Effectively challenging intolerance and promoting respect in Finland and elsewhere

by , under Enrique Tessieri

An effective weapon that racists use is to convince you that you don’t count.

One of the overriding matters that I’ve learned time and again is that silence is the worst decision you can make when challenging intolerance. There are many effective ways to challenge racism like a simple question: I disagree with you. Can we talk about this?

Sometimes debating racism with a racist is a waste of time. Since people with low self-esteem tend to show more signs of prejudice than those that are more sure of themselves, ignoring racists is one effective way of not giving them their daily shot of attention at your expense.

Since racists aim to provoke you and attract media and social media attention to themselves and their mistaken causes, silence is generally a poor way to challenge such intolerance.

Mäntyharju Perussuomalaiset (PS)*  concilwoman Tanja Hartonen-Pulkka is a good example of how a politician can burn her fingers when spreading ant-immigration rhetoric.

What the councilwoman of the eastern Finnish town of Mäntyharju wrote was challenged on social media forums and finally her original blog posting on Uusi Suomi was taken down.

In the 2011 parliamentary elections there were some candidates in the South Savo region who openly were in favor of tightening immigration policy and scaling back funding for immigrant associations and activities.

Kansainvälinen Mikkel, a registered association founded in 2010 and based in Mikkeli, sent an email to each of these candidates and asked them how tightening immigration policy and scaling back funding to immigrant groups would affect migrants living in this region of Finland.

The responses that the association got from the candidates were surprising. They weren’t defiant but almost apologetic trying to state that they weren’t against immigrants. One MP from Pertunmaa, Jari Leppä, said he had mistakenly ticked the wrong box.

Kuvankaappaus 2014-8-29 kello 9.07.36
Center Party MP Jari Leppä’s email response above to Kansainvälinen Mikkeli. He admits ticking the wrong box. He said, however, that Finland should take a strong stand against undocumented migrants and should deport convicted migrants.

 

Since parliamentary elections will take place in April 2015, we should not only be vigilant but engage politicians from all parties who are trying to lure voters by spreading intolerance and suspicion against migrants and minorities.

The most important matter to keep in mind is to keep your cool and state as clearly as possible: I disagree with your point of view. Can we discuss this?

You should do a lot of reading when engaging others in a debate on immigration and cultural diversity. Your best shield is information. The more you know, the stronger your argument will be.

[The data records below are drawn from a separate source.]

(* ===== verification/GoPath.v ===== *)
(** * Go's package [path]: [Clean], [Dir], [Base] and [Match], on
    slash-separated byte strings. *)
From Stdlib Require Import Ascii String ZArith Lia.
From stdpp Require Import base gmap strings list.
From S2P Require Import Prelude GoStrings.

Definition slash : ascii := "/".
Definition dot : gostring := go ".".
Definition dotdot : gostring := go "..".

(** One segment of [path.Clean], on the stack of kept segments (top first). *)
Definition clean_step (rooted : bool) (stk : list gostring) (seg : gostring) : list gostring :=
  if (seg =s []) || (seg =s dot) then stk
  else if seg =s dotdot then
    match stk with
    | top :: rest => if top =s dotdot then dotdot :: stk else rest
    | [] => if rooted then [] else [dotdot]
    end
  else seg :: stk.

Definition Clean (p : gostring) : gostring :=
  let rooted := HasPrefix p [slash] in
  let segs := rev (fold_left (clean_step rooted) (Split p slash) []) in
  if rooted then slash :: Join segs [slash]
  else match segs with [] => dot | _ => Join segs [slash] end.

(** [path.Dir]: [Clean] of everything up to and including the last slash. *)
Definition Dir (p : gostring) : gostring :=
  match LastIndexByte p slash with
  | Some i => Clean (take (S i) p)
  | None => Clean []
  end.

Fixpoint strip_trailing (fuel : nat) (p : gostring) : gostring :=
  match fuel with
  | O => p
  | S f => if HasSuffix p [slash] then strip_trailing f (take (length p - 1) p) else p
  end.

(** [path.Base]. *)
Definition Base (p : gostring) : gostring :=
  if p =s [] then dot
  else
    let q := strip_trailing (length p) p in
    let r := match LastIndexByte q slash with Some i => drop (S i) q | None => q end in
    if r =s [] then [slash] else r.

(** ** [path.Match] on patterns without character classes *)
Inductive gitem := GLit (c : ascii) | GAny | GStar.

(** [None]: the pattern is malformed (trailing backslash) or has a class. *)
Fixpoint glob_items (p : gostring) : option (list gitem) :=
  match p with
  | [] => Some []
  | c :: t =>
      if c =c chBS then
        match t with
        | [] => None
        | d :: t' => cons (GLit d) <$> glob_items t'
        end
      else if c =c "*" then cons GStar <$> glob_items t
      else if c =c "?" then cons GAny <$> glob_items t
      else if c =c "[" then None
      else cons (GLit c) <$> glob_items t
  end.

(** [scanChunk], iterated: a chunk is star-free, flagged when stars precede it. *)
Fixpoint glob_chunks (items : list gitem) : list (bool * list gitem) :=
  match items with
  | [] => []
  | GStar :: t =>
      match glob_chunks t with
      | (_, c) :: r => (true, c) :: r
      | [] => [(true, [])]
      end
  | it :: t =>
      match glob_chunks t with
      | (false, c) :: r => (false, it :: c) :: r
      | r => (false, [it]) :: r
      end
  end.

Fixpoint matchChunk (chunk : list gitem) (s : gostring) : option gostring :=
  match chunk with
  | [] => Some s
  | GLit c :: t =>
      match s with
      | x :: s' => if x =c c then matchChunk t s' else None
      | [] => None
      end
  | GAny :: t =>
      match s with
      | x :: _ => if x =c slash then None else matchChunk t (drop (snd (DecodeRune s)) s)
      | [] => None
      end
  | GStar :: _ => None
  end.

Fixpoint match_chunks (chunks : list (bool * list gitem)) (name : gostring) : bool :=
  match chunks with
  | [] => name =s []
  | (star, chunk) :: rest =>
      if star && match chunk with [] => true | _ => false end
      then negb (ContainsByte name slash)
      else
        let last := match rest with [] => true | _ => false end in
        let skip := fix skip (n : gostring) : bool :=
          match n with
          | [] => false
          | x :: n' =>
              if x =c slash then false
              else match matchChunk chunk n' with
                   | Some t => if last && negb (t =s []) then skip n' else match_chunks rest t
                   | None => skip n'
                   end
          end in
        match matchChunk chunk name with
        | Some t =>
            if (t =s []) || negb last then match_chunks rest t
            else if star then skip name else false
        | None => if star then skip name else false
        end
  end.

(** [path.Match]; [None] is [ErrBadPattern], or a class. *)
Definition Match (pattern name : gostring) : option bool :=
  (fun items => match_chunks (glob_chunks items) name) <$> glob_items pattern.

(** ** Canonical absolute paths *)

(** A segment [Clean] keeps as it is. *)
Definition good_seg (s : gostring) : Prop :=
  s <> [] /\ s <> dot /\ s <> dotdot /\ slash ∉ s.

Definition abs_path (segs : list gostring) : gostring := slash :: Join segs [slash].

Definition abs_canonical (p : gostring) : Prop :=
  exists segs, p = abs_path segs /\ Forall good_seg segs.

(** The segments that survive cleaning when there is no [..]. *)
Definition real_segs (segs : list gostring) : list gostring :=
  base.filter (fun s => s <> [] /\ s <> dot) segs.

Lemma clean_fold_nodotdot rooted segs stk :
  dotdot ∉ segs ->
  fold_left (clean_step rooted) segs stk = rev (real_segs segs) ++ stk.
Proof.
  revert stk. induction segs as [|s segs IH]; intros stk Hd; [done|].
  apply not_elem_of_cons in Hd as [Hs Hd]. simpl. rewrite IH by done.
  unfold real_segs. rewrite filter_cons. unfold clean_step.
  destruct (s =s []) eqn:E1; bool_simp; simpl.
  { rewrite decide_False; tauto. }
  destruct (s =s dot) eqn:E2; bool_simp; simpl.
  { rewrite decide_False; tauto. }
  destruct (s =s dotdot) eqn:E3; bool_simp; [congruence|].
  rewrite decide_True by done. simpl. by rewrite <- app_assoc.
Qed.

Lemma Clean_nodotdot p :
  dotdot ∉ Split p slash ->
  Clean p = if HasPrefix p [slash] then abs_path (real_segs (Split p slash))
            else match real_segs (Split p slash) with
                 | [] => dot | segs => Join segs [slash] end.
Proof.
  intros H. unfold Clean, abs_path.
  rewrite clean_fold_nodotdot by done. rewrite app_nil_r, rev_involutive. cbv zeta.
  by destruct (real_segs _).
Qed.

Lemma real_segs_good p :
  dotdot ∉ Split p slash -> Forall good_seg (real_segs (Split p slash)).
Proof.
  intros H. apply Forall_forall. intros s [Hs Hin]%list_elem_of_filter.
  split; [tauto|]. split; [tauto|]. split; [congruence|].
  pose proof (Split_Forall p slash) as HF. rewrite Forall_forall in HF. auto.
Qed.

Lemma real_segs_id segs : Forall good_seg segs -> real_segs segs = segs.
Proof.
  intros H. unfold real_segs. induction H as [|s segs [? [? ?]] _ IH]; [done|].
  by rewrite filter_cons_True, IH.
Qed.

Lemma existsb_dotdot segs :
  existsb (fun seg => seg =s dotdot) segs = false <-> dotdot ∉ segs.
Proof.
  rewrite existsb_false_Forall, Forall_forall. split.
  - intros H Hin. apply H in Hin. by rewrite gos_eqb_refl in Hin.
  - intros H x Hx. apply gos_eqb_neq. by intros ->.
Qed.

Lemma Split_abs_path segs :
  Forall good_seg segs ->
  Split (abs_path segs) slash = [] :: match segs with [] => [[]] | _ => segs end.
Proof.
  intros H. unfold abs_path. rewrite Split_cons_sep. f_equal.
  destruct segs as [|s segs]; [done|]. apply Split_Join; [done|].
  eapply Forall_impl; [exact H|]. intros x Hx. apply Hx.
Qed.

Lemma real_segs_Split_abs segs :
  Forall good_seg segs -> real_segs (Split (abs_path segs) slash) = segs.
Proof.
  intros H. rewrite Split_abs_path by done. unfold real_segs.
  rewrite filter_cons_False by tauto.
  destruct segs as [|s segs]; [done|]. by apply real_segs_id.
Qed.

Lemma abs_path_nodotdot segs :
  Forall good_seg segs -> dotdot ∉ Split (abs_path segs) slash.
Proof.
  intros H. rewrite Split_abs_path by done. rewrite not_elem_of_cons. split; [done|].
  destruct segs as [|s segs]; [by rewrite list_elem_of_singleton|].
  intros Hin. rewrite Forall_forall in H. by apply H in Hin as (_ & _ & Hne & _).
Qed.

Lemma Clean_abs_path segs : Forall good_seg segs -> Clean (abs_path segs) = abs_path segs.
Proof.
  intros H. rewrite Clean_nodotdot by by apply abs_path_nodotdot.
  rewrite real_segs_Split_abs by done.
  replace (HasPrefix _ _) with true; [done|].
  symmetry. apply HasPrefix_char. by eexists.
Qed.

Lemma abs_path_inj segs1 segs2 :
  Forall good_seg segs1 -> Forall good_seg segs2 ->
  abs_path segs1 = abs_path segs2 -> segs1 = segs2.
Proof.
  intros H1 H2 E. rewrite <- (real_segs_Split_abs segs1), <- (real_segs_Split_abs segs2) by done.
  by rewrite E.
Qed.
(** The first slash a chunk needs cannot be shifted: two places where it fits,
    reached over slash-free prefixes, leave remainders that differ by a
    slash-free string. *)
Lemma chunk_slash_free c pre m1 m2 :
  star_free c -> pre <> [] -> glob_match c m1 -> glob_match c m2 ->
  (exists t1 t2, m1 ++ t1 = pre ++ m2 ++ t2) -> no_slash pre -> no_slash m2.
Proof.
  intros Hc Hpre H1 H2 (t1 & t2 & E) Hp Hin.
  apply list_elem_of_lookup in Hin as [j Hj]. revert Hj.
  induction j as [j IH] using lt_wf_ind. intros Hj.
  pose proof (glob_chunk_len _ _ Hc H1) as L1. pose proof (glob_chunk_len _ _ Hc H2) as L2.
  assert (m1 !! j = Some slash) as Hm1.
  { clear -Hc H1 H2 Hj. revert j m1 H1 Hj. induction H2; intros j m1 H1 Hj; try done;
      apply Forall_cons in Hc as [Hne Hc]; try done; inversion H1; subst;
      destruct j as [|j]; simpl in *; try done; try congruence; by eapply IHglob_match. }
  assert ((m1 ++ t1) !! j = Some slash) as Hl by by apply lookup_app_l_Some.
  rewrite E in Hl. destruct (decide (j < length pre)%nat) as [Hlt|Hge].
  - rewrite lookup_app_l in Hl by done. apply Hp. by eapply list_elem_of_lookup_2.
  - rewrite lookup_app_r in Hl by lia.
    assert (length pre <> 0)%nat by by destruct pre.
    assert (j < length m2)%nat by by eapply lookup_lt_Some.
    rewrite lookup_app_l in Hl by lia. apply (IH (j - length pre)%nat); [lia|done].
Qed.

Lemma chunk_greedy c pre m1 t1 m2 t2 :
  star_free c -> glob_match c m1 -> glob_match c m2 -> no_slash pre ->
  m1 ++ t1 = pre ++ m2 ++ t2 -> exists x, no_slash x /\ t1 = x ++ t2.
Proof.
  intros Hc H1 H2 Hp E. destruct (decide (pre = [])) as [->|Hne].
  { exists []. split; [by apply not_elem_of_nil|]. simpl in E.
    assert (length m1 = length m2) as L
      by (etransitivity; [by apply glob_chunk_len|symmetry; by apply glob_chunk_len]).
    by destruct (app_inj_1 _ _ _ _ L E) as [_ ->]. }
  assert (no_slash m2) as Hm2
    by exact (chunk_slash_free c pre m1 m2 Hc Hne H1 H2 (ex_intro _ t1 (ex_intro _ t2 E)) Hp).
  exists (drop (length m1) (pre ++ m2)). split.
  - intros Hin. assert (slash ∈ pre ++ m2) as Hin2 by (eapply subseteq_drop; exact Hin).
    apply elem_of_app in Hin2 as [?|?]; [by apply Hp|by apply Hm2].
  - rewrite <- (drop_app_length m1 t1), E, app_assoc.
    rewrite drop_app_le; [done|]. rewrite length_app.
    rewrite (glob_chunk_len _ _ Hc H1), (glob_chunk_len _ _ Hc H2). lia.
Qed.

(** ** Chunks *)

(** The items a chunk stands for. *)
Definition chunk_items (bc : bool * list gitem) : list gitem :=
  (if fst bc then [GStar] else []) ++ snd bc.
Definition flatten (chunks : list (bool * list gitem)) : list gitem := concat (map chunk_items chunks).

(** The chunks after the first one follow a star, and only the last may be empty. *)
Fixpoint wf_tail (chunks : list (bool * list gitem)) : Prop :=
  match chunks with
  | [] => True
  | (star, c) :: rest => star = true /\ star_free c /\ (rest <> [] -> c <> []) /\ wf_tail rest
  end.

Definition wf_chunks (chunks : list (bool * list gitem)) : Prop :=
  match chunks with
  | [] => True
  | (star, c) :: rest => star_free c /\ (star = false \/ rest <> [] -> c <> []) /\ wf_tail rest
  end.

By engaging anti-immigration politicians in a debate, we send an important message to them: We disagree with what you say and challenge your arguments.

As with the case of Hartonen-Pulkka proves, anti-immigration politicians will be forced to think twice before they spew their hate rhetoric again.

The Finnish name for the Finns Party is the Perussuomalaiset (PS). The English names of the party adopted by the PS, like True Finns or Finns Party, promote in our opinion nativist nationalism and xenophobia. We therefore prefer to use the Finnish name of the party on our postings.

    • Yossie

      I would disagree with many of your opinions but just to say one in here: Two way integration.

      That is a wrong way to do it. If foreigners want to come to our country, they need integrate into our way of life, not us into theirs. Why? Cultural diversity. True cultural diversity. Cultures can only be different when they are separate and all have their own area where they are the most dominant one. Because if a language and culture is not the most dominant one in a certain area, it slowly dies away. The end would be “multicultural” societies that have been diluted to smallest common factor and look exactly the same. That is not diversity!

      Also one should not forget that two way integration would not really be two way at all. Immigration movements are not equal. It is middle-easterners and Africans moving to Europe. Two way integration would make Europe more like Africa and middle-east, but it would not make Middle-east and Africa more like Europe.

      To have have diversity, you would have to look things at the global scale. Does two way integration add diversity? It does not, in fact, it destroys diversity when you have to cut diversity to make things work at country level.